Apesar de ter interação reduzida, All These Things That I’ve Done contou com importantes coros durante os versos de ponte. No seu encerramento, o quarteto deixou o palco enquanto as luzes se apagaram com apenas o telão, reproduzindo a imagem de um meteoro, se mantendo aceso.
Quando a imagem do telão é trocada para a de um céu estrelado, o grupo retornou ao palco e puxou a dançante e contagiante Spaceman, a primeira do bis. Contando também com Just Another Girl, a música escolhida para finalizar a performance do grupo de Las Vegas foi Mr. Brightside.
A faixa, inclusive, teve um efeito curioso: ela tirou o público da zona de conforto do cansaço arrancando, dele, somente o canto. Não houve gritos ou pulos como é esperado em uma música de encerramento, mas sim coros que, inclusive, foram pontuais durante sua execução. Ainda assim, conseguiu encerrar a performance em clima de festa.
Foi assim que o The Killers entregou um show animado, contagiante e festivo ao público do GP Week.

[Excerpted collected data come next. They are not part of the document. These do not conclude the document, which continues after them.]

(** A session slides and ends.  While it is at most thirty days old a verification returns it
    and sets its end to seven days from now (the index outlives it); past thirty days it is refused
    and removed with its index entry, however often it was used; no other key changes. *)
Theorem verify_slides_to_ceiling tok pk c x (w : world rstore) :
  let v := w_redis (absw w) in
  let key := _session_key (_token_digest tok) in
  let idx := _user_sessions_key pk in
  calm w -> tok <> "" -> no_bar pk = true -> _token_digest tok ∈ x ->
  str_at key v = Some (Some (session_value pk c)) -> set_at idx v = Some x ->
  exists r w1, observe (verify_session_token tok) w = (Ok r, w1) /\
    (if (w_now w - c <=? SESSION_ABSOLUTE_MAX_SECONDS)%Z
     then r = Some (mkSession tok pk (w_now w + SESSION_TTL_SECONDS)) /\
          holds key (session_value pk c) (w_now w + SESSION_TTL_SECONDS) (w_redis w1) /\
          rv_keys (w_redis w1) !! idx = Some (Entry (VSet x) (Some (w_now w + (SESSION_ABSOLUTE_MAX_SECONDS + 86400))%Z))
     else r = None /\ rv_keys (w_redis w1) !! key = None /\ set_at idx (w_redis w1) = Some (x ∖ {[_token_digest tok]})) /\
    (forall k, k <> key -> k <> idx -> rv_keys (w_redis w1) !! k = rv_keys v !! k).
Proof.
  intros v key idx Hc Htok Hpk Hd Hs Hx. rewrite observe_doc.
  rewrite (run_verify_hit tok Htok (absw w) _ Hc Hs), (run_accept tok (absw w) _ _ _ _ Hc Hpk Hx).
  fold key idx v. rewrite Z.ltb_antisym. change (w_now (absw w)) with (w_now w).
  destruct (w_now w - c <=? SESSION_ABSOLUTE_MAX_SECONDS)%Z; cbn [negb]; eexists _, _; (split; [done|]);
    cbn [w_redis set_redis].
  - split.
    + destruct (set_at_member _ _ _ _ Hx Hd) as [DI HDI]. unfold str_at in Hs.
      destruct (rv_keys v !! key) as [[[] D]|] eqn:Ek; simplify_eq. unfold key, idx in *.
      split_and!; [done| |].
      * unfold holds. keys_cases. by rewrite Ek.
      * keys_cases. by rewrite HDI.
    + intros k Hk1 Hk2. by rewrite !keys_touch_ne by congruence.
  - split.
    + split; [done|]. unfold key, idx. split; [by keys_cases|]. by at_simpl.
    + intros k Hk1 Hk2. by rewrite keys_put_set_ne, keys_del_ne by congruence.
Qed.

Lemma run_alive tok (w : vworld) o :
  tok <> "" -> calm w -> str_at (_session_key (_token_digest tok)) (w_redis w) = Some o ->
  (o = None -> str_at (_session_key tok) (w_redis w) = Some None) ->
  run_doc (is_session_alive tok) w =
  (Ok (match o with Some raw => negb (over_ceiling (w_now w) (snd (partition_bar raw))) | None => false end), w).
Proof.
  intros Htok Hc Ho Hl. unfold is_session_alive. destruct (String.eqb_spec tok ""); [done|].
  rewrite run_doc_bind, (run_get _ _ _ Hc Ho), run_doc_bind. destruct o as [raw|].
  - rewrite run_doc_ret. unfold over_ceiling. destruct (String.eqb _ ""); [done|].
    destruct (py_int _); [by rewrite run_doc_bind|]. by rewrite Z.sub_diag.
  - by rewrite (run_get _ _ _ Hc (Hl eq_refl)).
Qed.


(** But what is stored is itself a token.  The digest that Redis holds of a session, presented
    as a bearer token, goes through the migration branch: it is accepted as a session of that user
    whatever the age of the session, the session moves under the digest of the digest (so the real
    token is logged out), and its age starts again from now.  Hashing at rest does not protect the
    sessions, and the thirty-day ceiling can be renewed for ever by who holds a token. *)
Theorem stored_digest_is_a_token tok pk c x (w : world rstore) :
  let v := w_redis (absw w) in
  let d := _token_digest tok in
  calm w -> d <> "" -> no_bar pk = true ->
  str_at (_session_key d) v = Some (Some (session_value pk c)) ->
  str_at (_session_key (_token_digest d)) v = Some None ->
  set_at (_user_sessions_key pk) v = Some x ->
  exists w1, observe (verify_session_token d) w =
      (Ok (Some (mkSession d pk (w_now w + SESSION_TTL_SECONDS))), w1) /\
    rv_keys (w_redis w1) !! _session_key d = None /\
    holds (_session_key (_token_digest d)) (session_value pk (w_now w)) (w_now w + SESSION_TTL_SECONDS) (w_redis w1).
Proof.
  intros v d Hc Hd Hpk Hs Hn Hx. rewrite observe_doc, (run_verify_move d (absw w) pk c x) by done.
  assert (Hne : _session_key d <> _session_key (_token_digest d)) by congruence.
  assert (d <> _token_digest d) by (intros E; by rewrite <- E in Hne).
  eexists. split; [done|]. cbn [w_redis set_redis]. unfold moved. cbn zeta. split.
  - by keys_cases.
  - unfold holds. by keys_cases.
Qed.

(** A user without a live session can count as having one.  [has_any_live_session] counts the
    index, whose entries outlive the sessions: a user who logged in once and did nothing for seven
    days has no token that is alive, yet [has_any_live_session] says yes until the 31st day. *)
Theorem index_outlives_sessions pk (w : world rstore) (t : Z) :
  calm w -> rv_keys (w_redis (absw w)) = ∅ ->
  (w_now w + SESSION_TTL_SECONDS <= t < w_now w + (SESSION_ABSOLUTE_MAX_SECONDS + 86400))%Z ->
  let w1 := set_now t (snd (run (create_session pk) w)) in
  fst (observe (has_any_live_session pk) w1) = Ok true /\
  forall tok, fst (observe (is_session_alive tok) w1) = Ok false.
Proof.
  intros Hc He Ht w1.
  assert (Hx : set_at (_user_sessions_key pk) (w_redis (absw w)) = Some ∅) by (unfold set_at; by rewrite He, lookup_empty).
  pose proof (run_create (absw w) pk ∅ Hc Hx) as Hrun.
  set (d := _token_digest (w_tokens (absw w) 0)) in Hrun.
  pose proof (f_equal snd Hrun) as Hw. rewrite <- snd_run_absw in Hw.
  assert (Hnow : w_now (snd (run (create_session pk) w)) = w_now w) by exact (f_equal w_now Hw).
  assert (Haw : absw w1 = later t (absw (snd (run (create_session pk) w))))
    by (apply absw_later; rewrite Hnow; unfold SESSION_TTL_SECONDS in Ht; lia).
  assert (Hkeys : forall k, rv_keys (w_redis (absw w1)) !! k =
            if decide (k = _user_sessions_key pk)
            then Some (Entry (VSet (∅ ∪ list_to_set [d])) (Some (w_now w + (SESSION_ABSOLUTE_MAX_SECONDS + 86400))%Z)) else None).
  { intros k. rewrite Haw. cbn [later w_redis set_redis]. rewrite keys_expire, Hw. cbn [snd w_redis set_redis].
    unfold issued. cbn zeta. rewrite keys_touch.
    destruct (decide (k = _user_sessions_key pk)) as [->|Hk].
    - rewrite !decide_True, keys_put_eq by done. cbn [fmap option_fmap option_map e_val].
      rewrite decide_True; [done|]. unfold live_at. cbn. lia.
    - rewrite decide_False, keys_put_ne, keys_put by congruence. case_decide as Hkd.
      + rewrite decide_False; [done|]. unfold live_at. cbn. lia.
      + by rewrite He, lookup_empty. }
  assert (Hcalm : calm (absw w1)) by (rewrite Haw, Hw; exact Hc).
  split.
  - rewrite observe_doc. unfold has_any_live_session. rewrite run_doc_bind, run_doc_redis, rrun_rcall by done.
    cbn [documented]. unfold set_at. rewrite Hkeys, decide_True by done. cbn [fst snd as_int res_of].
    rewrite run_doc_ret. cbn [fst]. rewrite (proj2 (Z.eqb_neq _ _)); [done|].
    enough (size (∅ ∪ list_to_set [d] : gset string) <> 0) by lia. intros Hz%size_empty_inv. set_solver.
  - intros tok. destruct (decide (tok = "")) as [->|Htok]; [done|].
    assert (Hno : forall d', str_at (_session_key d') (w_redis (absw w1)) = Some None).
    { intros d'. apply str_at_none. rewrite Hkeys, decide_False by apply session_index_ne. done. }
    by rewrite observe_doc, (run_alive tok _ None Htok Hcalm (Hno _)).
Qed.

(** ** Tickets and challenges *)

Lemma run_consume_ticket ticket (w : vworld) o :
  calm w -> str_at (ws_ticket_key ticket) (w_redis w) = Some o ->
  run_doc (consume_ws_ticket ticket) w =
  (Ok o, set_redis (match o with Some _ => del (ws_ticket_key ticket) (w_redis w) | None => w_redis w end) w).
Proof.
  intros Hc Ho. unfold consume_ws_ticket. rewrite run_doc_redis, rrun_rcall by done. cbn [documented].
  rewrite Ho. by destruct o.
Qed.

Lemma run_consume_challenge ch (w : vworld) o :
  calm w -> str_at (_challenge_key ch) (w_redis w) = Some o ->
  run_doc (consume_challenge ch) w = (Ok o, set_redis (del (_challenge_key ch) (w_redis w)) w).
Proof.
  intros Hc Ho. unfold consume_challenge. rewrite run_doc_bind.
  destruct (documented_del1 (w_now w) (_challenge_key ch) (w_redis w)) as [n Hn].
  erewrite run_multi; [|done|].
  2: { eapply multi_cons; [cbn [documented]; rewrite Ho; reflexivity|by destruct o|].
       eapply multi_cons; [exact Hn|done|apply multi_nil]. }
  rewrite run_doc_ret. by destruct o.
Qed.

(** A text stored until [d], read at [t]; and once it is gone, it stays gone. *)
Lemma str_at_until k s d t v :
  rv_keys v !! k = Some (Entry (VStr s) (Some d)) ->
  str_at k (expire t v) = Some (if (t <? d)%Z then Some s else None).
Proof.
  intros Hk. unfold str_at. rewrite keys_expire, Hk. unfold live_at. cbn.
  destruct (Z.ltb_spec t d); [by rewrite decide_True|rewrite decide_False; [done|lia]].
Qed.

Lemma str_at_gone k t v : rv_keys v !! k = None -> str_at k (expire t v) = Some None.
Proof. intros Hk. apply str_at_none. by rewrite keys_expire, Hk. Qed.

(** A challenge works once.  A challenge stored for a key is consumed as that key within its
    sixty seconds; after the time, or after having been consumed, it is unknown at every later
    time. *)
Theorem challenge_once ch pk (w : world rstore) (t t' : Z) :
  calm w -> (w_now w <= t <= t')%Z ->
  let stored := snd (run (store_challenge ch pk) w) in
  let first := run (consume_challenge ch) (set_now t stored) in
  fst first = Ok (if (t <? w_now w + CHALLENGE_TTL_SECONDS)%Z then Some pk else None) /\
  fst (observe (consume_challenge ch) (set_now t' (snd first))) = Ok None.
Proof.
  intros Hc Ht stored first.
  pose proof (snd_run_absw (store_challenge ch pk) w) as Hst. unfold store_challenge in Hst at 2.
  rewrite run_set_ex in Hst by done. fold stored in Hst. cbn [snd] in Hst.
  assert (Hn : w_now stored = w_now w) by exact (f_equal w_now Hst).
  assert (Ha : absw (set_now t stored) = later t (absw stored)) by (apply absw_later; lia).
  assert (Hrun : run_doc (consume_challenge ch) (absw (set_now t stored)) =
            (Ok (if (t <? w_now w + CHALLENGE_TTL_SECONDS)%Z then Some pk else None),
             set_redis (del (_challenge_key ch) (w_redis (absw (set_now t stored)))) (absw (set_now t stored)))).
  { apply run_consume_challenge; [rewrite Ha, Hst; exact Hc|]. rewrite Ha, Hst. cbn [later w_redis set_redis].
    erewrite str_at_until by apply keys_put_eq. done. }
  split; [unfold first; by rewrite fst_run, Hrun|].
  pose proof (snd_run_absw (consume_challenge ch) (set_now t stored)) as Hs1. fold first in Hs1. rewrite Hrun in Hs1.
  cbn [snd] in Hs1. assert (Hn1 : w_now (snd first) = t) by exact (f_equal w_now Hs1).
  rewrite observe_doc, absw_later, Hs1 by lia.
  rewrite (run_consume_challenge ch _ None); [done|rewrite Ha, Hst; exact Hc|].
  cbn [later w_redis set_redis]. apply str_at_gone. apply keys_del_eq.
Qed.

(** A ticket works once.  The ticket issued for a user opens one socket of that user within
    twenty-five seconds; after the time, or after having been consumed, it is unknown at every
    later time. *)
Theorem ws_ticket_once pk (w : world rstore) (t t' : Z) :
  let ticket := w_tokens w 0 in
  calm w -> (w_now w <= t <= t')%Z -> rv_keys (w_redis (absw w)) !! ws_ticket_key ticket = None ->
  let issued := run (issue_ws_ticket pk) w in
  let first := run (consume_ws_ticket ticket) (set_now t (snd issued)) in
  fst issued = Ok ticket /\
  fst first = Ok (if (t <? w_now w + WS_TICKET_TTL_SECONDS)%Z then Some pk else None) /\
  fst (observe (consume_ws_ticket ticket) (set_now t' (snd first))) = Ok None.
Proof.
  intros ticket Hc Ht Hfree issued first.
  set (w1 := set_tokens (fun n => w_tokens w (S n)) (absw w)).
  assert (Hi : run_doc (issue_ws_ticket pk) (absw w) =
    (Ok ticket, set_redis (put (ws_ticket_key ticket)
        (Entry (VStr pk) (Some (w_now w + WS_TICKET_TTL_SECONDS)%Z)) (w_redis (absw w))) w1)).
  { unfold issue_ws_ticket. rewrite run_doc_bind, run_doc_token, run_doc_bind.
    erewrite run_cmd; [by rewrite run_doc_ret|exact Hc| |].
    - rewrite doc_set_nx_ex by done. cbn [w_redis set_tokens]. change (w_tokens (absw w) 0) with ticket. by rewrite Hfree.
    - done. }
  pose proof (snd_run_absw (issue_ws_ticket pk) w) as Hst. rewrite Hi in Hst. fold issued in Hst. cbn [snd] in Hst.
  assert (Hn : w_now (snd issued) = w_now w) by exact (f_equal w_now Hst).
  assert (Ha : absw (set_now t (snd issued)) = later t (absw (snd issued))) by (apply absw_later; lia).
  set (o := if (t <? w_now w + WS_TICKET_TTL_SECONDS)%Z then Some pk else None).
  assert (Ho : str_at (ws_ticket_key ticket) (w_redis (absw (set_now t (snd issued)))) = Some o).
  { rewrite Ha, Hst. cbn [later w_redis set_redis]. by erewrite str_at_until by apply keys_put_eq. }
  assert (Hc1 : calm (absw (set_now t (snd issued)))) by (rewrite Ha, Hst; exact Hc).
  pose proof (run_consume_ticket ticket _ o Hc1 Ho) as Hrun.
  split; [unfold issued; by rewrite fst_run, Hi|]. split; [unfold first; by rewrite fst_run, Hrun|].
  pose proof (snd_run_absw (consume_ws_ticket ticket) (set_now t (snd issued))) as Hs1.
  fold first in Hs1. rewrite Hrun in Hs1. cbn [snd] in Hs1.
  assert (Hn1 : w_now (snd first) = t) by exact (f_equal w_now Hs1).
  rewrite observe_doc, absw_later, Hs1 by lia.
  rewrite (run_consume_ticket ticket _ None); [done|exact Hc1|]. cbn [later w_redis set_redis].
  destruct o; apply str_at_gone; [apply keys_del_eq|by apply str_at_none].
Qed.
End Lifetimes.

Matou a saudade e a fome do grupo que há quatro anos não vinha ao Brasil e, principalmente, reviveu o início dos anos 2000 com sua mistura de indie rock e rock alternativo a partir de um corpo amplamente festivo.
Marcado por misturar o mainstream e o indie, passado e presente, melodias cruas e industriais, ousadia e timidez, o GP Week conseguiu sua missão de oferecer um alento de nove horas de música para um público ainda dolorido de um sufocante e recém-superado período eleitoral.
Trazendo indie, folk, rock alternativo, synth-pop, indie rock, stoner rock e emocore para um mesmo palco, o GP Week conseguiu agradar adolescentes, jovens e adultos com sua versatilidade de line up e um senso de liberdade notável em colocar uma banda nacional, uma banda desconhecida e uma banda eletrônica no mesmo palco de dois gigantes da música contemporânea.
No fim, ambas as cinco bandas alcançaram, às suas maneiras, seus objetivos de serem marcadas e por conquistarem tanto a atenção quanto a empatia do público. Claro que, nesse processo, houve destaques. A Fresno, por exemplo, mostrou maturidade e atemporalidade.
Já a The Band Camino, que chegou tímida, conseguiu, com educação e carisma, terminar o set com o público na mão. O Twenty One Pilots superou toda e qualquer expectativa com ousadia e atitudes inimagináveis, bem como ofereceu um som preciso e uma performance bem consistente.
O headliner The Killers matou a saudade do público e vice-versa com seu set de 20 músicas. Não desapontou, mesmo trazendo uma seleção de músicas ‘mais do mesmo’. Inegável, ao mesmo tempo, que ele entregou um show digno de aplausos e de satisfação. Ainda assim, é inquestionável que foi o Twenty One Pilots o astro da noite com seu máximo desprendimento e independência.